Neither is the government above the law, and these government lawyers know full well that Apple is engaging in purely legal, solely legal, behavior in appealing the court’s order. That this is inconvenient to the government’s lawyers is their problem. Furthermore, here is the government’s lawyers repeating their reprehensible, not to say unethical, claims that because Apple is so impertinent as to dispute with them, Apple cannot possibly be acting entirely honorably and entirely out of valid concerns for Americans’ privacy—especially when that privacy is at risk of so blatantly arrogant and overreaching a government as this one is presenting itself to be.

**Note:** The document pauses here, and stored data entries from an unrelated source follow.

(* ===== verification/ThreadServers.v ===== *)
(** * Servers with a thread per core
      ([run_tokio_thread_per_core_server] of [dpdk-net-test/src/app/tokio_server.rs],
      [run_kimojio_thread_per_core_server] of [app/kimojio_server.rs])

    Both servers start a thread per core, each with its own listening socket on
    the shared port and its own accept loop, and wait for all of them.  The
    accept loops are those of [AppServers] and [Kimojio]; here is what the
    servers make of them: which threads are started, how failures of a thread
    show, and when the server returns. *)

From stdpp Require Import base list.
From Stdlib Require Import ZArith Lia.
From S2P Require Import Prelude Smoltcp Text HttpParser HttpServer Kimojio AppServers.

Module ThreadServers.

(** How the call of a server stands: it has returned, it still serves or waits
    for its threads, or it has panicked. *)
Inductive server_end := SEnded | SRunning | SPanicked.

(** [thread::Builder::spawn(..).expect(..)] for each core: the threads started
    with what they do; after a failure the others are not started, those that
    were are detached and go on. *)
Fixpoint spawn_workers {A} (spawn_ok : nat -> bool) (worker : nat -> A) (cores : list nat) : bool * list (nat * A) :=
  match cores with
  | [] => (true, [])
  | core_id :: cores =>
      if spawn_ok core_id then
        let '(ok, handles) := spawn_workers spawn_ok worker cores in (ok, (core_id, worker core_id) :: handles)
      else (false, [])
  end.

(** The loop of [join]s, whose results are ignored. *)
Definition join_all {A} (finished : A -> bool) (handles : list (nat * A)) : server_end :=
  if forallb (fun h => finished h.2) handles then SEnded else SRunning.

Lemma spawn_workers_ok {A} (worker : nat -> A) spawn_ok cores : Forall (fun c => spawn_ok c = true) cores ->
  spawn_workers spawn_ok worker cores = (true, (fun c => (c, worker c)) <$> cores).
Proof. induction 1 as [|c cores Hc _ IH]; [done|]. cbn [spawn_workers fmap list_fmap]. by rewrite Hc, IH. Qed.

Lemma spawn_workers_fail {A} (worker : nat -> A) spawn_ok cores : Exists (fun c => spawn_ok c = false) cores ->
  exists started, started `prefix_of` cores /\ spawn_workers spawn_ok worker cores = (false, (fun c => (c, worker c)) <$> started).
Proof.
  induction cores as [|c cores IH]; intros He; [by apply Exists_nil in He|]. cbn [spawn_workers].
  destruct (spawn_ok c) eqn:Ec; [|exists []; split; [apply prefix_nil | done]].
  apply Exists_cons in He as [He|He]; [congruence|]. destruct (IH He) as (l & Hl & ->). exists (c :: l). split; [by apply prefix_cons | done].
Qed.

Lemma join_all_spec {A} (finished : A -> bool) (worker : nat -> A) cores :
  join_all finished ((fun c => (c, worker c)) <$> cores) = SEnded <-> Forall (fun c => finished (worker c) = true) cores.
Proof.
  unfold join_all. induction cores as [|c cores IH]; [by repeat split; constructor|]. rewrite Forall_cons. cbn [fmap list_fmap forallb snd].
  destruct (finished (worker c)); cbn [andb]; [rewrite IH; clear IH; tauto|]. split; [done|by intros [? _]].
Qed.

Lemma join_all_returns {A} (finished : A -> bool) handles : join_all finished handles <> SPanicked.
Proof. unfold join_all. by destruct (forallb _ _). Qed.

(** ** tokio *)

Section Tokio.
Context {S E : Type}.
Import AppServers.

(** [run_worker]; a failure to pin the thread is only logged. *)
Definition run_worker (runtime_ok : bool) (ok : socket_call -> bool) (is_ipv4 : bool) (evs : list (tokio_event S E)) : Exec (bool * list S) :=
  if runtime_ok then (run_accept_loop ok is_ipv4 evs).1 else Panic.

(** A thread is over when its loop was left or it panicked. *)
Definition worker_over (x : Exec (bool * list S)) : bool := match x with Ret (accepting, _) => negb accepting | _ => true end.

(** The threads for the cores from 1, then core 0 on the calling thread, then
    the joins.  Per core: whether its runtime is built, which socket calls
    succeed, and what its loop sees. *)
Definition run_tokio_thread_per_core_server (num_cores : nat) (spawn_ok : nat -> bool) (runtime_ok : nat -> bool)
    (ok : nat -> socket_call -> bool) (is_ipv4 : bool) (evs : nat -> list (tokio_event S E)) : server_end * list (nat * Exec (bool * list S)) :=
  let worker c := run_worker (runtime_ok c) (ok c) is_ipv4 (evs c) in
  let '(spawned, handles) := spawn_workers spawn_ok worker (seq 1 (num_cores - 1)) in
  if negb spawned then (SPanicked, handles)
  else
    match worker 0%nat with
    | Ret (true, _) => (SRunning, handles ++ [(0%nat, worker 0%nat)])
    | Ret (false, _) => (join_all worker_over handles, handles ++ [(0%nat, worker 0%nat)])
    | _ => (SPanicked, handles ++ [(0%nat, worker 0%nat)])
    end.

(** A core whose runtime and socket come up. *)
Definition core_up (runtime_ok : bool) (ok : socket_call -> bool) : Prop := runtime_ok = true /\ forall c, ok c = true.

Lemma tokio_loop_open (evs : list (tokio_event S E)) tasks : (tokio_loop evs tasks).1 = negb (existsb (fun e => match e with TCancelled => true | _ => false end) evs).
Proof. revert tasks. by induction evs as [|[|[s|e]] evs IH]; intros tasks; cbn; rewrite ?IH. Qed.

Lemma run_worker_up runtime_ok ok is_ipv4 evs : core_up runtime_ok ok ->
  run_worker runtime_ok ok is_ipv4 evs = Ret (tokio_loop evs []).
Proof.
  intros [-> Hok]. unfold run_worker, run_accept_loop, setup_calls. cbn [expect_all]. by rewrite !Hok.
Qed.

Definition cancelled (evs : list (tokio_event S E)) : Prop := existsb (fun e => match e with TCancelled => true | _ => false end) evs = true.

Lemma worker_over_spec runtime_ok ok is_ipv4 evs : core_up runtime_ok ok \/ runtime_ok = false ->
  worker_over (run_worker runtime_ok ok is_ipv4 evs) = true <-> (core_up runtime_ok ok -> cancelled evs).
Proof.
  intros [Hu| ->]; [|split; [by intros _ [[=] _]|done]]. rewrite (run_worker_up _ _ _ _ Hu).
  pose proof (tokio_loop_open evs []) as Hl. destruct (tokio_loop evs []) as [b l]. cbn in Hl. subst b. cbn [worker_over].
  rewrite negb_involutive. naive_solver.
Qed.

(** Every core has one worker once all threads could be started and core 0
    came up, whatever became of the others; each core that came up serves all
    connections it accepted before its cancellation.  The server returns
    exactly when core 0 and every other core that came up have seen the
    cancellation: a core that failed is passed over without an error. *)
Theorem tokio_server_serves n spawn_ok runtime_ok ok is_ipv4 (evs : nat -> list (tokio_event S E)) (Hn : (0 < n)%nat)
    (Hs : forall c, (0 < c < n)%nat -> spawn_ok c = true) (H0 : core_up (runtime_ok 0%nat) (ok 0%nat))
    (Hu : forall c, (c < n)%nat -> core_up (runtime_ok c) (ok c) \/ runtime_ok c = false) :
  exists e ws, run_tokio_thread_per_core_server n spawn_ok runtime_ok ok is_ipv4 evs = (e, ws) /\
    ws.*1 ≡ₚ seq 0 n /\
    (forall c x, (c, x) ∈ ws -> core_up (runtime_ok c) (ok c) -> exists b, x = Ret (b, tokio_accepted (evs c))) /\
    (e = SEnded <-> forall c, (c < n)%nat -> core_up (runtime_ok c) (ok c) -> cancelled (evs c)) /\ e <> SPanicked.
Proof.
  set (worker c := run_worker (runtime_ok c) (ok c) is_ipv4 (evs c)).
  set (handles := (fun c => (c, worker c)) <$> seq 1 (n - 1)).
  exists (if (tokio_loop (evs 0%nat) []).1 then SRunning else join_all worker_over handles), (handles ++ [(0%nat, worker 0%nat)]).
  split_and!.
  - unfold run_tokio_thread_per_core_server. cbv zeta. rewrite spawn_workers_ok by (apply Forall_forall; intros c Hc%elem_of_seq; apply Hs; lia).
    fold worker. fold handles. cbn [negb]. change (worker 0%nat) with (run_worker (runtime_ok 0%nat) (ok 0%nat) is_ipv4 (evs 0%nat)).
    rewrite (run_worker_up _ _ _ _ H0). by destruct (tokio_loop (evs 0%nat) []) as [[] l].
  - rewrite fmap_app. assert (handles.*1 = seq 1 (n - 1)) as ->.
    { unfold handles. rewrite <- list_fmap_compose. apply list_fmap_id. }
    cbn. destruct n as [|n]; [lia|]. simpl. by rewrite Nat.sub_0_r, Permutation_app_comm.
  - assert (forall c x, (c, x) ∈ handles ++ [(0%nat, worker 0%nat)] -> x = worker c) as Hw; [|intros c x Hx Hc].
    { intros c x [Hx|Hx]%elem_of_app; [by apply list_elem_of_fmap in Hx as (? & [= -> ->] & _)|]. by apply list_elem_of_singleton in Hx as [= -> ->]. }
    rewrite (Hw c x Hx). unfold worker. rewrite (run_worker_up _ _ _ _ Hc). pose proof (tokio_loop_run (evs c) []) as Hl.
    destruct (tokio_loop (evs c) []) as [b l]. exists b. cbn in Hl. by rewrite <- Hl.
  - pose proof (worker_over_spec (runtime_ok 0%nat) (ok 0%nat) is_ipv4 (evs 0%nat) (or_introl H0)) as W0.
    rewrite (run_worker_up _ _ _ _ H0) in W0. destruct (tokio_loop (evs 0%nat) []) as [[] l] eqn:El; cbn [worker_over negb fst] in *.
    + split; [done|]. intros Hc. discriminate (proj2 W0 (Hc 0%nat Hn)).
    + unfold handles. rewrite join_all_spec, Forall_forall. split.
      * intros Ha [|c] Hc Hup; [by apply W0|]. apply (worker_over_spec _ _ is_ipv4 _ (Hu _ Hc)); [|done]. apply Ha, elem_of_seq. lia.
      * intros Ha c Hc%elem_of_seq. apply worker_over_spec; [apply Hu; lia|]. apply Ha. lia.
  - destruct (tokio_loop _ _).1; [done|apply join_all_returns].
Qed.

End Tokio.
(** ** kimojio *)

Section Kimojio.
Context {T : Type}.
Import Kimojio.

(** [run_kimojio_accept_loop] with the socket it starts from. *)
Definition kimojio_worker (socket : Result unit nat) (flag : nat -> bool) (accepts : list (Result T nat)) : kloop * list T :=
  match socket with
  | Err e => (KReturned (Err e), [])
  | Ok _ => run_kimojio_accept_loop flag 0 accepts []
  end.

Definition returned (x : kloop * list T) : bool := match x.1 with KReturned _ => true | KWaiting => false end.

(** A thread per core, then the handler for Ctrl-C, then the joins; what
    [run_with_configuration] reports of a worker is only printed. *)
Definition run_kimojio_thread_per_core_server (num_cores : nat) (spawn_ok : nat -> bool) (set_handler_ok : bool) (worker : nat -> kloop * list T)
    : server_end * list (nat * (kloop * list T)) :=
  let '(spawned, handles) := spawn_workers spawn_ok worker (seq 0 num_cores) in
  if negb spawned || negb set_handler_ok then (SPanicked, handles) else (join_all returned handles, handles).

(** Ctrl-C does not stop the kimojio server: when it comes while core [c]
    waits with [k c] connections accepted, the server returns exactly if every
    core accepts one more connection; a core gets at most one more. *)
Theorem kimojio_server_shutdown n (k : nat -> nat) (streams : nat -> list T) :
  exists e ws, run_kimojio_thread_per_core_server n (fun _ => true) true
      (fun c => kimojio_worker (Ok tt) (fun i => k c <? i)%nat (Ok <$> streams c)) = (e, ws) /\
    (e = SEnded <-> forall c, (c < n)%nat -> (k c < length (streams c))%nat) /\
    ws = (fun c => (c, if (k c <? length (streams c))%nat then (KReturned (Ok tt), take (S (k c)) (streams c)) else (KWaiting, streams c))) <$> seq 0 n.
Proof.
  unfold run_kimojio_thread_per_core_server. rewrite spawn_workers_ok by (by apply Forall_forall). cbn [negb orb].
  eexists _, _. split; [done|]. rewrite join_all_spec, Forall_forall. unfold kimojio_worker. split.
  - split.
    + intros Ha c Hc. assert (c ∈ seq 0 n) as Hi by (apply elem_of_seq; lia). specialize (Ha c Hi). cbv beta in Ha. rewrite shutdown_waits_for_connection in Ha.
      destruct (_ <? _)%nat eqn:E in Ha; [by apply Nat.ltb_lt in E|done].
    + intros Ha c Hc%elem_of_seq. rewrite shutdown_waits_for_connection, (proj2 (Nat.ltb_lt _ _)); [done|]. apply Ha. lia.
  - apply list_fmap_ext. intros i c _. by rewrite shutdown_waits_for_connection.
Qed.

(** A worker that fails ends alone: a core whose socket cannot be set up
    serves nothing, and one whose accept fails stops accepting, while the
    server goes on without reporting it. *)
Theorem kimojio_worker_failures (e : nat) flag (ok : list T) rest (Hf : forall i, (i <= length ok)%nat -> flag i = false) :
  kimojio_worker (Err e) flag (Ok <$> ok) = (KReturned (Err e), []) /\
  kimojio_worker (Ok tt) flag ((Ok <$> ok) ++ Err e :: rest) = (KReturned (Err e), ok).
Proof.
  split; [done|]. unfold kimojio_worker.
  assert (forall i acc, (forall j, (j <= length ok)%nat -> flag (i + j)%nat = false) ->
    run_kimojio_accept_loop flag i ((Ok <$> ok) ++ Err e :: rest) acc = (KReturned (Err e), acc ++ ok)) as Hl; [|by apply (Hl 0%nat [])].
  clear Hf. induction ok as [|x ok IH]; intros i acc Hf; cbn [fmap list_fmap app run_kimojio_accept_loop].
  - pose proof (Hf 0%nat ltac:(cbn; lia)) as H0. rewrite Nat.add_0_r in H0. by rewrite H0, app_nil_r.
  - pose proof (Hf 0%nat ltac:(cbn; lia)) as H0. rewrite Nat.add_0_r in H0. rewrite H0, IH, <- app_assoc; [done|].
    intros j Hj. specialize (Hf (S j) ltac:(cbn; lia)). by rewrite Nat.add_succ_r in Hf.
Qed.

(** When a thread cannot be started the server panics, and the threads started
    before, those of the first cores, are left serving. *)
Theorem kimojio_spawn_failure n spawn_ok handler_ok (worker : nat -> kloop * list T) (Hf : Exists (fun c => spawn_ok c = false) (seq 0 n)) :
  exists started : list nat, started `prefix_of` seq 0 n /\
    run_kimojio_thread_per_core_server n spawn_ok handler_ok worker = (SPanicked, (fun c => (c, worker c)) <$> started).
Proof.
  destruct (spawn_workers_fail worker spawn_ok _ Hf) as (l & Hl & E). exists l. split; [done|].
  unfold run_kimojio_thread_per_core_server. by rewrite E.
Qed.

End Kimojio.

(** ** An example: two cores of which core 1 has no runtime. *)
Lemma tokio_server_serves_witness :
  exists e ws, run_tokio_thread_per_core_server (E := unit) 2 (fun _ => true) (fun c => c =? 0)%nat (fun _ _ => true) true
      (fun _ => [AppServers.TAccepted (Ok 7%nat); AppServers.TCancelled]) = (e, ws) /\ e = SEnded /\ ws.*1 ≡ₚ [0; 1]%nat.
Proof.
  destruct (tokio_server_serves 2 (fun _ => true) (fun c => c =? 0)%nat (fun _ _ => true) true
    (fun _ => [AppServers.TAccepted (E := unit) (Ok 7%nat); AppServers.TCancelled])) as (e & ws & E & Hp & _ & He & _).
  - lia.
  - done.
  - by split.
  - intros [|[|c]] Hc; [left; by split|by right|lia].
  - exists e, ws. split_and!; [done| |done]. by apply He.
Defined.

End ThreadServers.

The government’s case should be dismissed in its entirety and with prejudice over this arrogance.

Security Tradeoffs

Here’s one.

A federal judge has ordered Apple Inc to provide software to the Justice Department to help it unlock a phone used by one of the suspects in the San Bernardino, CA, terror attack because investigators suspect the device may hold critical details of the plotting behind the mass murder.

The government’s justification is this:

Law-enforcement agencies say companies such as Apple make it harder to solve crimes including terrorist attacks, child abuse and murder by putting security measures on phones that make it difficult or impossible for investigators to open them and examine data inside.

That’s an entirely valid concern.

The problem, though, is that forcing a back door into citizens’ communications encryption utterly destroys citizens’ privacy and security. There’s nothing to prevent Government from abusing that back door to engage in snooping on general principles and then actively and maliciously snooping in order to preserve the power of the men then in Government. The lawlessness of the present administration demonstrates that progression.

Of immediate effect, though, is that a backdoor for Government is a backdoor for hackers, whether these be script kiddies, terrorist hackers, financial or identity theft hackers, or any other sort.

The privacy and the security of our private identities, of our finances, of our health records, of any aspect of our lives we find useful to protect from prying eyes are critical to our ability to engage with our neighbors and our businesses and our government free from threats or attack.

The privacy of our communications, the security of our speech, must absolutely be preserved. There is no security at all without our individual liberties, of which speech is one, held secure.

“Law-enforcement agencies” and this Federal judge know this full well. And they know full well the truth of Apple CEO Tim Cook’s statement in his letter posted to Apple’s Web site:

We can find no precedent for an American company being forced to expose its customers to a greater risk of attack.